WHAT TO WORK ON: Reproduce word for word, from the entries below, the line with "From S2P Require Import OperationsSpec", the line with "Proof. unfold same_names.", and every line between them, and nothing more.

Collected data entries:
******************************
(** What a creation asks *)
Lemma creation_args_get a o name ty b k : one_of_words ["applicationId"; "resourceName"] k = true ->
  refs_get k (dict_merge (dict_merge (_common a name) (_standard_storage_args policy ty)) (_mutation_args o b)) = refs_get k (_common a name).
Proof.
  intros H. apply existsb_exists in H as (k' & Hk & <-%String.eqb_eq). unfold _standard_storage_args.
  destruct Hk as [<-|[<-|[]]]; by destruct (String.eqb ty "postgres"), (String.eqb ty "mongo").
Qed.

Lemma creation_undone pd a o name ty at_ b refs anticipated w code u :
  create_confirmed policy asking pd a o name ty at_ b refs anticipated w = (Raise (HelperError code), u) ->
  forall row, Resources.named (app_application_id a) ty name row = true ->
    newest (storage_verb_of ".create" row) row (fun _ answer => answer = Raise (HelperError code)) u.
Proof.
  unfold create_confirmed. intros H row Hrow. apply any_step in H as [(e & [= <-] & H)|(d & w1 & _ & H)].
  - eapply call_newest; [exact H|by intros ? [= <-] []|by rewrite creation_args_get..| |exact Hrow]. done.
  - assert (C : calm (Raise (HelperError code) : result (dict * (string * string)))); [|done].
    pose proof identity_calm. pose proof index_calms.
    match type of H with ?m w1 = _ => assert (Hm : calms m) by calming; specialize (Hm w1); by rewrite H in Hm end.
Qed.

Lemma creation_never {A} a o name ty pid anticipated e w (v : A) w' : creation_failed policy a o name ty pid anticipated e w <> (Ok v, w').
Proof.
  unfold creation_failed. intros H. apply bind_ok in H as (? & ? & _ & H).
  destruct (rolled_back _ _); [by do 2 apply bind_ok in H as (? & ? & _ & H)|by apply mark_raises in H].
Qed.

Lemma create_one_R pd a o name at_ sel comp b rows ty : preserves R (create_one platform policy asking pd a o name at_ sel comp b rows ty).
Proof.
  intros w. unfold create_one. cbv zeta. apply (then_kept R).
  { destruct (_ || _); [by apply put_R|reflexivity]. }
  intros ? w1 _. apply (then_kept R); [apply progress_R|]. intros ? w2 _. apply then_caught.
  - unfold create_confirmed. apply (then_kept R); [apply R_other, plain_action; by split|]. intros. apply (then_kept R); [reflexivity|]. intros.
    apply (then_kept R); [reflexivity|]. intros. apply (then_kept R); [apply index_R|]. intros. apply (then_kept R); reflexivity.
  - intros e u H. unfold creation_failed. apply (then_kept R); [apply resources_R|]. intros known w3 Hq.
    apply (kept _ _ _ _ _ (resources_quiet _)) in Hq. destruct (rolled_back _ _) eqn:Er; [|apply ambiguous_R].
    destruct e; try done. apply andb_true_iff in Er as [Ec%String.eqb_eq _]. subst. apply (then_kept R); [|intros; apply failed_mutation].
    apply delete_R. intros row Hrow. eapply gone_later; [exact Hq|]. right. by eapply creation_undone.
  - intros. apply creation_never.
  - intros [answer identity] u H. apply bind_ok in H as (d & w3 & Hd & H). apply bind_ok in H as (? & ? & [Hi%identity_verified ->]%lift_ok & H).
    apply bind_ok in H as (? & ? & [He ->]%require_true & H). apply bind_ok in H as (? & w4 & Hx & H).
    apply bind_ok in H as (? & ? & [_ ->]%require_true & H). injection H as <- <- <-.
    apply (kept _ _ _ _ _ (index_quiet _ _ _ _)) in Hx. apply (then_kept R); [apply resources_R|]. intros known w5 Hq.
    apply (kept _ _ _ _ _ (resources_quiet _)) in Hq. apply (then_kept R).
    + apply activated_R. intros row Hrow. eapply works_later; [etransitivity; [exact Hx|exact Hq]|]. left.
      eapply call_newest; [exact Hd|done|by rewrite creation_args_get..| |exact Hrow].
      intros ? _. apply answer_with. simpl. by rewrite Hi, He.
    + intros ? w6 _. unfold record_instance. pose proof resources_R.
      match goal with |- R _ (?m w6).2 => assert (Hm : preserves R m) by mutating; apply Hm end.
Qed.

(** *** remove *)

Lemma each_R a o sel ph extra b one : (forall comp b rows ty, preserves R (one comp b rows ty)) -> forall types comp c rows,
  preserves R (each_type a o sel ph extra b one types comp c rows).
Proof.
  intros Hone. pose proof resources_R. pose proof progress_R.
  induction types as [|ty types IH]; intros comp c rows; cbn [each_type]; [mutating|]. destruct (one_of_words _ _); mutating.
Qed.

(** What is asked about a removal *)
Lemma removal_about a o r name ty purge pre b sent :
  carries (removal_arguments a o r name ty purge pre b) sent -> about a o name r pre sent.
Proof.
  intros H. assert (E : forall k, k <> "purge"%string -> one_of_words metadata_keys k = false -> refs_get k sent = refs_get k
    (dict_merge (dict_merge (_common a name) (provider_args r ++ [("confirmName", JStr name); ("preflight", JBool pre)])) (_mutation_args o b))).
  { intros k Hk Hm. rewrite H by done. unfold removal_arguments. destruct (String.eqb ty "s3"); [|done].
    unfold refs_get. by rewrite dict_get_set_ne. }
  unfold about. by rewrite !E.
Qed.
******************************
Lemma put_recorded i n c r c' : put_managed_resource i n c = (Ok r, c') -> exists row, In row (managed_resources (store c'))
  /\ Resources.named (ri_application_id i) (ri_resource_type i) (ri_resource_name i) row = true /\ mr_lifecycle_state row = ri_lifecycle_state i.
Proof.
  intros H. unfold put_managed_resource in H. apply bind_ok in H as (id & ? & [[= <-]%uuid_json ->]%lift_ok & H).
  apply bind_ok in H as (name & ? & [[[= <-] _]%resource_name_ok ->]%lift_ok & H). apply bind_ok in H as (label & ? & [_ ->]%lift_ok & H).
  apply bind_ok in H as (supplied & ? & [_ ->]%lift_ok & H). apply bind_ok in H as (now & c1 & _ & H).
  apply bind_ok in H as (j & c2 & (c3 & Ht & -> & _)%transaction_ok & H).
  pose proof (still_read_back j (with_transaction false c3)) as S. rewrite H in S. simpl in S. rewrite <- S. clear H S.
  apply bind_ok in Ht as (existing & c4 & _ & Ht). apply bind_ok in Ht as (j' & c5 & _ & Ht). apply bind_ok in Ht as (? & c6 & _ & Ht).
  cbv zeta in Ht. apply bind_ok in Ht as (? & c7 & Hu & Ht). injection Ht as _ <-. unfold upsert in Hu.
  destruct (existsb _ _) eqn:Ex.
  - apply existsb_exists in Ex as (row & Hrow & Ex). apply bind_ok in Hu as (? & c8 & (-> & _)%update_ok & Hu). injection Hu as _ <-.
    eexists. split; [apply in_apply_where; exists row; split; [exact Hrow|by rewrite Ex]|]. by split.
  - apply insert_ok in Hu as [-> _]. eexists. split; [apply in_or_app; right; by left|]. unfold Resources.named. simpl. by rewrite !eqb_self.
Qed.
******************************
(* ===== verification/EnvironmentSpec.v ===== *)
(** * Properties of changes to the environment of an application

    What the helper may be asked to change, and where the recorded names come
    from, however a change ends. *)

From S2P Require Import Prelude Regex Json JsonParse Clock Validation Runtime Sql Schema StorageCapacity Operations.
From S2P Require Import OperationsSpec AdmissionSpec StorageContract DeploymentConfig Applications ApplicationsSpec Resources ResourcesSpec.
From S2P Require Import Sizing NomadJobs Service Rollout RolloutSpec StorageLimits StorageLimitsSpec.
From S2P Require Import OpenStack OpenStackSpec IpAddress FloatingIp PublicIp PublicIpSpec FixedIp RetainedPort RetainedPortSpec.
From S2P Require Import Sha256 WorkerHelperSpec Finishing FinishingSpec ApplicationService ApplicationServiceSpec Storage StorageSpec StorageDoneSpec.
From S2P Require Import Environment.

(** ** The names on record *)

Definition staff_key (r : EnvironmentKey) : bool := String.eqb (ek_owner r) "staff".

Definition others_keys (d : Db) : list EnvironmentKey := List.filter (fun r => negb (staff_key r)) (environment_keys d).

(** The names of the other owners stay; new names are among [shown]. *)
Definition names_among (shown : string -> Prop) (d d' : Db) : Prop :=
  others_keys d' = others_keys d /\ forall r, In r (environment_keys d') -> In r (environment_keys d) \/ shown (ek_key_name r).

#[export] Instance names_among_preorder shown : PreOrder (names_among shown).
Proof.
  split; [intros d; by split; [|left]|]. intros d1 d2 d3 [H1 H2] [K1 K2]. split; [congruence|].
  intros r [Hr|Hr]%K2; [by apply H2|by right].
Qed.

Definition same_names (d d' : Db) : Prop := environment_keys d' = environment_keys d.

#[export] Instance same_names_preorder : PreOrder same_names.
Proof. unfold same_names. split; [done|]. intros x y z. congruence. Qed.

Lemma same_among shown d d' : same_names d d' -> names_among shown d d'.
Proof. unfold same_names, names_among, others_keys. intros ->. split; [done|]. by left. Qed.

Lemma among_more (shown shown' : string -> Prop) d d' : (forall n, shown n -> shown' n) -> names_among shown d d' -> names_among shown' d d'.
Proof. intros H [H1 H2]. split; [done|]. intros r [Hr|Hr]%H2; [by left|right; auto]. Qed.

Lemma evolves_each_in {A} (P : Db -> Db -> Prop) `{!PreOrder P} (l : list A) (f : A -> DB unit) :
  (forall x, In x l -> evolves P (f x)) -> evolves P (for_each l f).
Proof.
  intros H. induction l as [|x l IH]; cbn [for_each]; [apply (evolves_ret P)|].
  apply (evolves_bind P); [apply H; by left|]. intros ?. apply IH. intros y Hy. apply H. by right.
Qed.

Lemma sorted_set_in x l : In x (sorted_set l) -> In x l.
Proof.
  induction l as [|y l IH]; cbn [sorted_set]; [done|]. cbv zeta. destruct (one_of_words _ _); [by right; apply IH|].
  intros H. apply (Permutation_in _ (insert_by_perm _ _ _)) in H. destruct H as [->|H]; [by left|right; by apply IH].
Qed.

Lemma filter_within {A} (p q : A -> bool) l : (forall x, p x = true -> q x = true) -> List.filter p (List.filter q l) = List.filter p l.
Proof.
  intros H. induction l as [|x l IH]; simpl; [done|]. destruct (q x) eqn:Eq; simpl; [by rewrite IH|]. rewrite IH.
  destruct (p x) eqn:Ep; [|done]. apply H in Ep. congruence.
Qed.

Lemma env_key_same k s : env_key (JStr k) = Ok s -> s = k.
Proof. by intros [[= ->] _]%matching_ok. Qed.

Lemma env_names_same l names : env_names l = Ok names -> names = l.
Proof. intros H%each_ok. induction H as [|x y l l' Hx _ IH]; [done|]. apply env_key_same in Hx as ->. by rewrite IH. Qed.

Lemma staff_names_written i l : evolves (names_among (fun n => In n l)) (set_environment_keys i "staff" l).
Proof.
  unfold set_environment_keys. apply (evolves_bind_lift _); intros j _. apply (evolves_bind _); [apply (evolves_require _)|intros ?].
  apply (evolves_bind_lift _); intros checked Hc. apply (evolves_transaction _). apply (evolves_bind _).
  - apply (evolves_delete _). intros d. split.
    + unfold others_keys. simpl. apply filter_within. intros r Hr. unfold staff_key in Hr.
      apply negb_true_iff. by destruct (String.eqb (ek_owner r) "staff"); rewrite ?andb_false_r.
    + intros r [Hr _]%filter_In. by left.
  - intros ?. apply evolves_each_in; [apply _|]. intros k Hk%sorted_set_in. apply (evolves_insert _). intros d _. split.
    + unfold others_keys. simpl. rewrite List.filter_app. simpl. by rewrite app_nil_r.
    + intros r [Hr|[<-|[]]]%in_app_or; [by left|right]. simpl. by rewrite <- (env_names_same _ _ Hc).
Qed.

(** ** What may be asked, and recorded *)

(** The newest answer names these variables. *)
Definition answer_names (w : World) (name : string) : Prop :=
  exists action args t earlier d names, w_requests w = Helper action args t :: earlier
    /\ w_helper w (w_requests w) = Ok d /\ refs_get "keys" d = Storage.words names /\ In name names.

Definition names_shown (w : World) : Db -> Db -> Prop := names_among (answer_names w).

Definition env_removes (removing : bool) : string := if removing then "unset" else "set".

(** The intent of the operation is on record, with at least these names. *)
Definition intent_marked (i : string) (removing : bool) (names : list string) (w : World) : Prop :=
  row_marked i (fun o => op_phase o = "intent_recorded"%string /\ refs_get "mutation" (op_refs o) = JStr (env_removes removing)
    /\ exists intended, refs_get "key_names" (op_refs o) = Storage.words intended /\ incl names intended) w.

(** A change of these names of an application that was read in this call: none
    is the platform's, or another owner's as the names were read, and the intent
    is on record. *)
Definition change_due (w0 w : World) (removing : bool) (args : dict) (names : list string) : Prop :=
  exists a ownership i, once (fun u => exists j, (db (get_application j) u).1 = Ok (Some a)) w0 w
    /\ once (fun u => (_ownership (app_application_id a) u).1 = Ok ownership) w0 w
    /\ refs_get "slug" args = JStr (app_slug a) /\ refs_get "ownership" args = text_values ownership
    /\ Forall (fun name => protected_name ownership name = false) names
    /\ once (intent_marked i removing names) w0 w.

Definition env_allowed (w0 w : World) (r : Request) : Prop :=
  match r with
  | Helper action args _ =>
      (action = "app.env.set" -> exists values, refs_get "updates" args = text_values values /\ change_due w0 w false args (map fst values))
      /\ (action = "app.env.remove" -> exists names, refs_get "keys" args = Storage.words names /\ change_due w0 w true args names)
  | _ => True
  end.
******************************
SOLVED EXERCISE:
From S2P Require Import OperationsSpec AdmissionSpec StorageContract DeploymentConfig Applications ApplicationsSpec Resources ResourcesSpec.
From S2P Require Import Sizing NomadJobs Service Rollout RolloutSpec StorageLimits StorageLimitsSpec.
From S2P Require Import OpenStack OpenStackSpec IpAddress FloatingIp PublicIp PublicIpSpec FixedIp RetainedPort RetainedPortSpec.
From S2P Require Import Sha256 WorkerHelperSpec Finishing FinishingSpec ApplicationService ApplicationServiceSpec Storage StorageSpec StorageDoneSpec.
From S2P Require Import Environment.

(** ** The names on record *)

Definition staff_key (r : EnvironmentKey) : bool := String.eqb (ek_owner r) "staff".

Definition others_keys (d : Db) : list EnvironmentKey := List.filter (fun r => negb (staff_key r)) (environment_keys d).

(** The names of the other owners stay; new names are among [shown]. *)
Definition names_among (shown : string -> Prop) (d d' : Db) : Prop :=
  others_keys d' = others_keys d /\ forall r, In r (environment_keys d') -> In r (environment_keys d) \/ shown (ek_key_name r).

#[export] Instance names_among_preorder shown : PreOrder (names_among shown).
Proof.
  split; [intros d; by split; [|left]|]. intros d1 d2 d3 [H1 H2] [K1 K2]. split; [congruence|].
  intros r [Hr|Hr]%K2; [by apply H2|by right].
Qed.

Definition same_names (d d' : Db) : Prop := environment_keys d' = environment_keys d.

#[export] Instance same_names_preorder : PreOrder same_names.
Proof. unfold same_names. split; [done|]. intros x y z. congruence. Qed.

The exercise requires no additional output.